Multiple Functions within the Epstein-Barr Virus EBNA-3A Protein

摘要

Two regions of the EBNA-3A protein of Epstein-Barr virus were shown to be capable of binding to the cell protein RBP-Jk (also known as CBF-1), a component of the Notch signaling pathway. Consistent with this binding, EBNA-3A inhibited reporter gene expression from plasmids containing RBP-Jk DNA binding sites within their promoters, including the Cp promoter. When EBNA-3A was linked to a GAL4 DNA binding domain, it repressed the activity of a promoter containing GAL4 binding sites at all plasmid concentrations tested. However, a deletion mutant of EBNA-3A lacking amino acids 100 to 364 showed a biphasic response in the GAL4 assay: it inhibited transcription at low DNA concentrations but activated it at high DNA concentrations. There appears to be a gene activation function within EBNA-3A that is masked in the full-length protein in this assay.

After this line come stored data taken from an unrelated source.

(** A record written with [n_parameters] unset cannot be decoded: the
    base decoder stores [n_observables] and stops at [int(None)]. *)
Lemma unwrap_null_parameters (e e2 : Estimator) (k : Z) :
  n_observables e = Some k -> n_parameters e = None ->
  RatioEstimator_unwrap_settings (RatioEstimator_wrap_settings e) e2
  = (Raise (type_error msg_int_None), set_n_observables (Some k) e2).
Proof.
  intros Hk Hp. rewrite ratio_unwrap_unfold.
  unfold Estimator_unwrap_settings, try_except, bind, lift, getitem, ret, modify.
  rewrite wrap_lookup_tag, wrap_lookup_n_observables, wrap_lookup_n_parameters, Hk, Hp.
  reflexivity.
Qed.

Lemma rmap_py_int_JInt (l : list Z) : rmap py_int (map JInt l) = Ok l.
Proof. induction l as [| z l IH]; simpl; [| rewrite IH]; reflexivity. Qed.

(** With both dimensions set and decoded features, the codec round-trips
    every configuration field. *)
Lemma codec_round_trip (e e2 : Estimator) (k p : Z) :
  n_observables e = Some k -> n_parameters e = Some p ->
  (forall v, features e <> FeatRaw v) ->
  fst (RatioEstimator_unwrap_settings (RatioEstimator_wrap_settings e) e2) = Ok tt /\
  same_config (snd (RatioEstimator_unwrap_settings (RatioEstimator_wrap_settings e) e2)) e.
Proof.
  intros Hk Hp Hf. rewrite ratio_unwrap_unfold.
  unfold Estimator_unwrap_settings, try_except, bind, lift, getitem, ret, modify, gets.
  rewrite wrap_lookup_tag, wrap_lookup_n_observables, wrap_lookup_n_parameters,
    wrap_lookup_n_hidden, wrap_lookup_activation, wrap_lookup_features,
    wrap_lookup_dropout_prob, Hk, Hp.
  unfold int_items. cbn [py_iter rbind json_of_int].
  rewrite !rmap_py_int_JInt.
  unfold same_config.
  destruct (features e) as [| idx | v] eqn:Hfe; [| | exfalso; eapply Hf; reflexivity].
  - simpl. rewrite Hk, Hp. auto 10.
  - simpl. rewrite !rmap_py_int_JInt. simpl. rewrite Hk, Hp. auto 10.
Qed.
End RoundTrip.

Current models for EBNA-3 function have stressed transcription repression through binding to RBP-Jk, but we consider an alternative scheme in which the role of the binding of EBNA-3A, -3B, and -3C to RBP-Jk is to buffer the levels of active EBNA-3 protein. We have also found that the behavior of EBNA-3A in a cell fractionation procedure that distinguishes insoluble matrix from soluble cell fractions is modified by EBNA-LP, indicating a further novel level of interplay between the EBNA proteins.